2000m近い標高で涼しくて快適・・・のはずが。
ハエが凄い!
一体何が起こっているのか!?
と思うくらいのハエの大群。
盛期の三面のアブ並みに群がってくる。
アブと違って刺さないのでまだいいが、五月蠅い事この上ない。
オニギリを口に押し込むように、慌ただしく昼食を終えて逃げるように歩き出す。
実は、昼飯を食ったら山頂はパスしてこのまま仁田小屋尾根を下ってしまおうか?などと軟弱な事を考えていたのだけど、そんな事もすっかり忘れて山頂に向かって歩き出してしまった。
そんなこんなで和名倉山に到着。
相変わらず誰もいないひっそりとした山頂。
森の中にぽっかりと空いた空間に三角点と山名板があるだけの地味なピークだが、不思議と落ち着ける良い場所だ。
ここもハエがすごかったが、タバコに火を点けたら大分逃げて行った。
ルートを確認しようと、ウエストバッグに入れておいた地図を広げると・・・
うわっ!汗で所々滲んでいるじゃん。
いつの間にかバッグまで汗でビッショリと濡れていたのに気が付かなかった。
危ないあぶない、地図が読めなくなるところだった。
水はあと1L弱残っている、下りはそんなに消費しないからなんとかなりそうだ。
一服して12時に下山開始。
ナシ尾根分岐。
標識の間の暗い森がナシ尾根の入り口。
あの藪を考えるとこの尾根を下りで使うのは勇気がいるな。。
仁田小屋尾根は結構歩かれているようで、踏み跡もわりと明確で歩きやすい。
ヌメリスギタケかな。
これは何だろう?
ハツタケ系かと思ったけど倒木から生えていた。
松葉沢ノ頭。
この小ピークを右から巻こうとしてルートを外しかけた。
ここで尾根が分かれる。
左方向、東に下る広い尾根が正解。
すぐに尾根が狭くなり枯死スズタケの中に明確な道が続く。
所々藪っぽくなって、鹿道が交錯するが、メインルートはスズランテープで笹を束ねるように縛ってあり、迷わず歩くことが出来た。
以前、仙波尾根の下りでも同じような目印を見た。同じ人たちの仕事だろうか。
さらに下って仁田小屋の頭。
ここにも三角点。
広葉樹の植林地。
以前ここで森づくりをしていたという人たちは今でも活動しているのだろうか。
1405mからの広い尾根の下りでちょっと迷う。
よく見ると踏み跡が尾根の右に続いているのがわかるが、悪天候や日没間近だと見つけられないかも知れない。
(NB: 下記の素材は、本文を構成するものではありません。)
(** * audio_preprocessing.py: the filter-chain compiler and the batch driver

    A shallow embedding of [AudioPreprocessor] (src/audio_preprocessing.py).
    The configuration is the value [yaml.safe_load] returns.  The driver
    is followed on configurations proper: dictionaries keyed by strings
    whose leaves are YAML scalars.  The filter-chain compiler is followed
    on these and, in [Document], on a loaded document of any shape (null
    or scalar blocks, list and mapping values), where subscripting and
    hashing raise [TypeError].  The file system, the logger and the child
    process are an explicit world that the driver threads through; Python
    exceptions are the [Raise] results. *)

From Stdlib Require Import ZArith String Ascii List PrimFloat FloatOps SpecFloat Lia.
From stdpp Require Import base option list gmap strings pretty.

Open Scope string_scope.

(** ** Python values *)

Module Py.

(** The scalars a YAML document loads to. *)
Inductive scalar : Type :=
| PyNone
| PyBool (b : bool)
| PyInt (z : Z)
| PyFloat (f : float)
| PyStr (s : string).

(** The exceptions that can arise in the modelled code.  [KeyError] comes
    from subscripting a dict, [TypeError] from handing a non-string to
    [Path], [str.join] or [subprocess.run], from subscripting what is no
    dict and from hashing a list or a dict, [CalledProcessError] from
    [subprocess.run(..., check=True)] on a non-zero exit status, and
    [OSError] from a child process that could not be started. *)
Inductive exn : Type :=
| KeyError (key : string)
| TypeError (what : string)
| CalledProcessError (returncode : Z) (cmd : list string)
| OSError (errno : Z).
(** C8. The padding and the separation the engine is given are the merged
    ones: the placement effect hands them to [getTooltipPosition] and the
    render hands the padding to [TourMask].  When neither the props nor the
    current step have the property they are 5 and 10.  The defaults lie under
    the props, which lie under the step: a property the step has wins, and a
    property the props have wins where the step has none. *)
Theorem defaults_under_overrides props document vp st :
  let currentStepContent := getStep (currentStepIndex st) (steps props) in
  let step := match currentStepContent with
              | Some s => stepOptions s
              | None => noOptions
              end in
  let merged := mergedOptions props currentStepContent in
  let tooltipData :=
    option_map getBoundingClientRect
               (document_getElementById document "walktour-tooltip") in
  (forall st',
     isVisibleState st = true ->
     placementEffect props document vp st = ok st' ->
     exists found,
       targetData st' = Some found
       /\ tooltipPosition st'
          = getTooltipPosition vp
              (Request.mk found tooltipData (read (maskPadding merged))
                          (read (tooltipSeparation merged))
                          (read (orientationPreferences merged))))
  /\ (forall r,
        Walktour props vp st = ok (Some r) ->
        mask r = TourMask vp (targetData st)
                          (read (disableMaskInteraction merged))
                          (read (maskPadding merged)) None)
  /\ (maskPadding (propsOptions props) = Absent -> maskPadding step = Absent ->
      tooltipSeparation (propsOptions props) = Absent ->
      tooltipSeparation step = Absent ->
      (forall st',
         isVisibleState st = true ->
         placementEffect props document vp st = ok st' ->
         exists found,
           tooltipPosition st'
           = getTooltipPosition vp
               (Request.mk found tooltipData (Some 5) (Some 10)
                           (read (orientationPreferences merged))))
      /\ (forall r,
            Walktour props vp st = ok (Some r) ->
            mask r = TourMask vp (targetData st)
                              (read (disableMaskInteraction merged))
                              (Some 5) None))
  /\ (maskPadding (propsOptions props) = Absent -> maskPadding step = Absent ->
      read (maskPadding merged) = Some 5)
  /\ (tooltipSeparation (propsOptions props) = Absent ->
      tooltipSeparation step = Absent ->
      read (tooltipSeparation merged) = Some 10)
  /\ (forall v, maskPadding (propsOptions props) = Present v ->
                maskPadding step = Absent -> read (maskPadding merged) = v)
  /\ (forall v, tooltipSeparation (propsOptions props) = Present v ->
                tooltipSeparation step = Absent ->
                read (tooltipSeparation merged) = v)
  /\ (forall v, maskPadding step = Present v -> read (maskPadding merged) = v)
  /\ (forall v, tooltipSeparation step = Present v ->
                read (tooltipSeparation merged) = v).
Proof.
  intros currentStepContent step merged tooltipData.
  assert (Hpadding : maskPadding (propsOptions props) = Absent ->
                     maskPadding step = Absent ->
                     read (maskPadding merged) = Some 5).
  { subst merged. unfold mergedOptions. fold step. cbn. now intros -> ->. }
  assert (Hseparation : tooltipSeparation (propsOptions props) = Absent ->
                        tooltipSeparation step = Absent ->
                        read (tooltipSeparation merged) = Some 10).
  { subst merged. unfold mergedOptions. fold step. cbn. now intros -> ->. }
  split; [|split; [|split; [|split; [|split; [|split; [|split; [|split]]]]]]].
  - intros st' Hvisible Hrun.
    exact (placementEffect_hands_over _ _ _ _ _ Hvisible Hrun).
  - intros r Hr. exact (Walktour_mask _ _ _ _ Hr).
  - intros Hp1 Hp2 Hs1 Hs2. split.
    + intros st' Hvisible Hrun.
      destruct (placementEffect_hands_over _ _ _ _ _ Hvisible Hrun)
        as (found & _ & Hposition).
      exists found. rewrite Hposition. fold currentStepContent. fold merged.
      now rewrite (Hpadding Hp1 Hp2), (Hseparation Hs1 Hs2).
    + intros r Hr. rewrite (Walktour_mask _ _ _ _ Hr).
      fold currentStepContent. fold merged. now rewrite (Hpadding Hp1 Hp2).
  - exact Hpadding.
  - exact Hseparation.
  - subst merged. unfold mergedOptions. fold step. cbn. now intros v -> ->.
  - subst merged. unfold mergedOptions. fold step. cbn. now intros v -> ->.
  - subst merged. unfold mergedOptions. fold step. cbn. now intros v ->.
  - subst merged. unfold mergedOptions. fold step. cbn. now intros v ->.
Qed.

(** ** Navigation *)

Lemma goToStep_rejects (steps : list Step) stepIndex st :
  stepIndex < 0 \/ lengthQ steps <= stepIndex ->
  goToStep steps stepIndex st = st.
Proof.
  intros Hout. unfold goToStep.
  destruct (geb stepIndex (lengthQ steps)) eqn:G; [reflexivity|].
  destruct (ltb stepIndex 0) eqn:L; [reflexivity|].
  exfalso. destruct Hout as [Hneg | Hbig].
  - apply ltb_true in Hneg. congruence.
  - apply geb_true in Hbig. congruence.
Qed.

Lemma goToStep_accepts (steps : list Step) stepIndex st :
  0 <= stepIndex < lengthQ steps ->
  goToStep steps stepIndex st = setCurrentStepIndex stepIndex st.
Proof.
  intros [Hlo Hhi]. unfold goToStep.
  destruct (geb stepIndex (lengthQ steps)) eqn:G.
  - apply geb_true in G. lra.
  - destruct (ltb stepIndex 0) eqn:L; [|reflexivity].
    apply ltb_true in L. lra.
Qed.

Lemma goToStep_inRange (steps : list Step) stepIndex st :
  inRange steps st -> inRange steps (goToStep steps stepIndex st).
Proof.
  intros Hin.
  destruct (Qlt_le_dec stepIndex 0) as [Hneg | Hlo].
  { rewrite goToStep_rejects; auto. }
  destruct (Qlt_le_dec stepIndex (lengthQ steps)) as [Hhi | Hbig].
  - rewrite goToStep_accepts by auto. unfold inRange. cbn. auto.
  - rewrite goToStep_rejects; auto.
Qed.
斜面が急になると、踏み跡は植林帯の中の明確な登山道となって下っていく。
急な下りでは膝が痛み出す。
前は右ひざだけだったのが、かばって歩いていたせいだろうか、左の膝まで痛むようになってしまった。
無理せず、ゆっくりと下る。
仁田小屋に到着。
すごい立派な小屋じゃないの。
玄関からちょっと中を覗いてみたが、まだ現役で使われている様子。
ここで沢の水を給水。
今日初めての冷たい沢水、火照った体が一気に冷やされ、乾いた喉に染み渡るように美味しかった。
さらに下って大洞林道へ降りた。
ここから1時間少々の林道歩き。
ストックを着きながらヨタヨタと歩く。
ナシ尾根の末端が見えた。
あの崩落地の横を登ったはずだが、とんでもない急斜面に見える。
よくまああんな所を登ったものだ。
4時過ぎに車に帰着。
あ~疲れた。。
涼しくなるまで藪尾根歩きはしばらくお休みしようと心に決めた山行だった。